The function of olfactomedin-like 2B (OLFML2B), as a member of the olfactomedin domain-containing protein family, remains ambiguous, especially in tumors. The current study explores the possible correlation between OLFML2B, prognosis, and immune infiltration in pan-cancer. We applied a number of bioinformatics techniques to probe the prospective function of OLFML2B, consisting of its association with prognosis, clinicopathology, alteration, GSEA, tumor microenvironment (TME), immune-associated genes, immune infiltration, tumor mutational burden (TMB), microsatellite instability (MSI), and drug sensitivity in several cancer types. qPCR and immunohistochemistry were used to identify OLFML2B expression in LIHC cell lines and liver cancer tissues. We discovered that OLFML2B was overexpressed in 14 cancers and positively related to several cancer type prognoses. The expression of OLFML2B was further validated in the LIHC cell lines. OLFML2B expression was bound up with TMB in 13 cancers, MSI in 10 cancers, and TME in almost all cancers.
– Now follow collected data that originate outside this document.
(* ===== verification/FtsSlots.v ===== *)
(** * The slot of a task

    Everything the decisions about one task depend on, as one record, and
    what an operation on one task leaves alone: the slots and the histories
    of all the others. *)

From stdpp Require Import base tactics numbers option list list_numbers gmap fin_maps.
From Stdlib Require Import ZArith Lia.
From S2P Require Import Prelude Status Pattern Fts FtsLemmas FtsPattern Counters FtsCounters.

Open Scope Z_scope.

Record slot := mk_slot {
  sl_tech : fts_tech;
  sl_start : Z;
  sl_end : Z;
  sl_maxbit : Z;
  sl_curr : Z;
  sl_bit : Z;
  sl_const : tol_counter;
  sl_temp : tol_counter;
  sl_nr : Z;
  sl_pi : Z
}.

Section Slots.
Context {T : Type} `{TaskManager T}.
Implicit Types s : fts_state T.

Record view s (i : Z) (sl : slot) : Prop := {
  vw_tech : tech (tasklist s) !! Z.to_nat i = Some (sl_tech sl);
  vw_start : pattern_start (tasklist s) !! Z.to_nat i = Some (sl_start sl);
  vw_end : pattern_end (tasklist s) !! Z.to_nat i = Some (sl_end sl);
  vw_maxbit : max_bitpos (tasklist s) !! Z.to_nat i = Some (sl_maxbit sl);
  vw_curr : curr_pos (tasklist s) !! Z.to_nat i = Some (sl_curr sl);
  vw_bit : bitpos (tasklist s) !! Z.to_nat i = Some (sl_bit sl);
  vw_const : tol_counter_const s !! Z.to_nat i = Some (sl_const sl);
  vw_temp : tol_counter_temp s !! Z.to_nat i = Some (sl_temp sl);
  vw_nr : nr_partitions s !! Z.to_nat i = Some (sl_nr sl);
  vw_pi : partition_index s !! Z.to_nat i = Some (sl_pi sl)
}.

(** The version released last for the task at [i]. *)
Definition last_version s (i : Z) : option fts_version :=
  snd <$> last (filter (fun r => r.1 = i) (released s)).

(** The step from [s] to [s'] concerns the task at [i] only. *)
Record frame (i : Z) s s' : Prop := {
  fr_wf : fts_wf s';
  fr_mem : mem8 s' = mem8 s;
  fr_ids : ids s' = ids s;
  fr_view : forall j sl, 0 <= j -> j <> i -> view s j sl -> view s' j sl;
  fr_last : forall j, j <> i -> last_version s' j = last_version s j
}.

Lemma frame_refl i s : fts_wf s -> frame i s s.
Proof. by split. Qed.

Lemma frame_trans i s1 s2 s3 : frame i s1 s2 -> frame i s2 s3 -> frame i s1 s3.
Proof.
  intros [W1 M1 I1 V1 L1] [W2 M2 I2 V2 L2]. split; [done|congruence|congruence| |].
  - intros. apply V2; try done. by apply V1.
  - intros. by rewrite L2, L1.
Qed.

(** Everything a slot shows is part of the core of the state. *)
Lemma view_core i sl s s' : core s' = core s -> view s i sl -> view s' i sl.
Proof.
  unfold core. intros Hc [? ? ? ? ? ? ? ? ? ?].
  injection Hc as Hl Hp Hco Ht Hn Hpi Hsp H8 Hid.
  split; congruence.
Qed.

Lemma last_version_snoc s s' i v :
  released s' = released s ++ [(i, v)] -> last_version s' i = Some v.
Proof.
  intros Hr. unfold last_version. rewrite Hr, filter_app, filter_cons_True by done.
  rewrite filter_nil, last_snoc. done.
Qed.

Lemma last_version_other s s' i j v :
  released s' = released s ++ [(i, v)] -> j <> i -> last_version s' j = last_version s j.
Proof.
  intros Hr Hj. unfold last_version. rewrite Hr, filter_app, filter_cons_False by (cbn; lia).
  by rewrite filter_nil, app_nil_r.
Qed.

Lemma frame_core i s s' :
  fts_wf s' -> core s' = core s -> released s' = released s -> frame i s s'.
Proof.
  intros Hwf Hc Hr. pose proof Hc as Hc'. unfold core in Hc'.
  injection Hc' as Hl _ _ _ _ _ _ H8 _. split; [done|done| | |].
  - unfold ids. by rewrite Hl.
  - intros j sl _ _. by apply view_core.
  - intros j _. unfold last_version. by rewrite Hr.
Qed.

(** A release touches the history of its task only. *)
Lemma release_frame i v s :
  fts_wf s -> 0 <= i < 10 ->
  exists s', release_task i v s = Ok (tt, s') /\ frame i s s' /\ core s' = core s /\
    last_version s' i = Some v.
Proof.
  intros Hwf Hi. destruct (release_task_ok i v s Hwf Hi) as (s' & Hr & Hwf' & Hc & Hrel).
  exists s'. split; [done|]. split; [|split; [done|by eapply last_version_snoc]].
  pose proof Hc as Hc'. unfold core in Hc'. injection Hc' as Hl _ _ _ _ _ _ H8 _.
  split; [done|done| | |].
  - unfold ids. by rewrite Hl.
  - intros j sl _ _. by apply view_core.
  - intros j Hj. by eapply last_version_other.
Qed.

Lemma delete_frame running entry n i s :
  fts_wf s -> 0 <= i < 10 -> version_case n running entry ->
  exists s', delete_version running i s = Ok (tt, s') /\ frame i s s' /\ core s' = core s /\
    released s' = released s.
Proof.
  intros Hwf Hi Hc. destruct (delete_version_ok running entry n i s Hwf Hi Hc)
    as (s' & Hr & Hwf' & Hco & Hre).
  exists s'. split; [done|]. split; [by apply frame_core|done].
Qed.

(** The start of a period up to the counters: the versions of the last
    period are deleted. *)
Lemma period_begin_run id i te s :
  fts_wf s -> index_of id (ids s) = i -> 0 <= i < 10 ->
  tech (tasklist s) !! Z.to_nat i = Some te ->
  exists s', frame i s s' /\ core s' = core s /\ released s' = released s /\
    fts_period_begin id s =
      match te with DRE | DDR => fts_period_replenish i s' | _ => Ok (tt, s') end.
Proof.
  intros Hwf Hidx Hi Hte. unfold fts_period_begin.
  rewrite (cm_bind_ok _ _ _ _ _ (task_in_list_t_ok id s Hwf)), Hidx.
  rewrite (proj2 (Z.eqb_neq i (-1))) by lia.
  destruct (delete_frame F_running_id_b F_l_b 0 i s) as (s1 & R1 & F1 & C1 & L1);
    [done|done|constructor|].
  rewrite (cm_bind_ok _ _ _ _ _ R1).
  destruct (delete_frame F_running_id_d F_l_d 1 i s1) as (s2 & R2 & F2 & C2 & L2);
    [apply F1|done|constructor|].
  rewrite (cm_bind_ok _ _ _ _ _ R2).
  destruct (delete_frame F_running_id_c F_l_c 2 i s2) as (s3 & R3 & F3 & C3 & L3);
    [apply F2|done|constructor|].
  rewrite (cm_bind_ok _ _ _ _ _ R3).
  assert (core s3 = core s) as Hc by congruence.
  exists s3. split; [by eapply frame_trans; [|eapply frame_trans]|].
  split; [done|]. split; [congruence|].
  rewrite (rd_bind _ _ te); [by destruct te|lia|].
  unfold core in Hc. injection Hc as Hl _ _ _ _ _ _ _ _. cbn. by rewrite Hl.
Qed.

(** ** Writes to a slot *)

(** The arrays of a slot, as one update. *)
Lemma frame_write i s s' :
  fts_wf s' -> mem8 s' = mem8 s -> ids s' = ids s -> released s' = released s ->
  (forall j sl, 0 <= j -> j <> i -> view s j sl -> view s' j sl) -> frame i s s'.
Proof.
  intros Hwf Hm Hi Hr Hv. split; [done..|]. intros j _. unfold last_version. by rewrite Hr.
Qed.

Lemma lookup_other {A} (l : list A) (i j : Z) x :
  0 <= i -> 0 <= j -> j <> i -> <[Z.to_nat i := x]> l !! Z.to_nat j = l !! Z.to_nat j.
Proof. intros. apply list_lookup_insert_ne. lia. Qed.

End Slots.

(** Proves [frame] for a write to the arrays of slot [i], and the new view. *)
Ltac solve_write :=
  apply frame_write; [|done|done|done|];
  [ match goal with H : fts_wf _ |- _ => destruct H as [[] ? ? ? ? ? ? ? ? ? ? ? ? ? ? ?] end;
    split; [split|..]; cbn; rewrite ?length_insert; try done
  | intros ? ? ? ? []; split; cbn; rewrite ?lookup_other by lia; done ].

Ltac solve_view Hv :=
  destruct Hv; split; cbn; rewrite ?list_lookup_insert_eq by (eapply lookup_lt_Some; eassumption);
  done.

(** Reads an array whose element is known. *)
Ltac rd_known Hx :=
  match goal with
  | |- context [(rd ?f ?i ≫= ?k) ?s] => rewrite (rd_bind f i _ k s ltac:(lia) Hx)
  end.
Furthermore, OLFML2B was highly co-expressed with genes encoding immune activators and immune suppressors. We further found that OLFML2B played a role in infiltrating different types of immune cells, such as macrophages and cancer-associated fibroblasts. OLFML2B may influence various cancer and immune-related pathways, such as the PI3K-Akt signaling pathway, ECM-receptor interaction, focal adhesion, and leukocyte transendothelial migration. In addition, OLFML2B may increase drug resistance of binimetinib, cobimentinib, and trametinib. Our outcomes reveal that OLFML2B may act as a prognostic marker and a potential target in immunotherapy for diverse tumors due to its oncogenesis function and immune infiltration.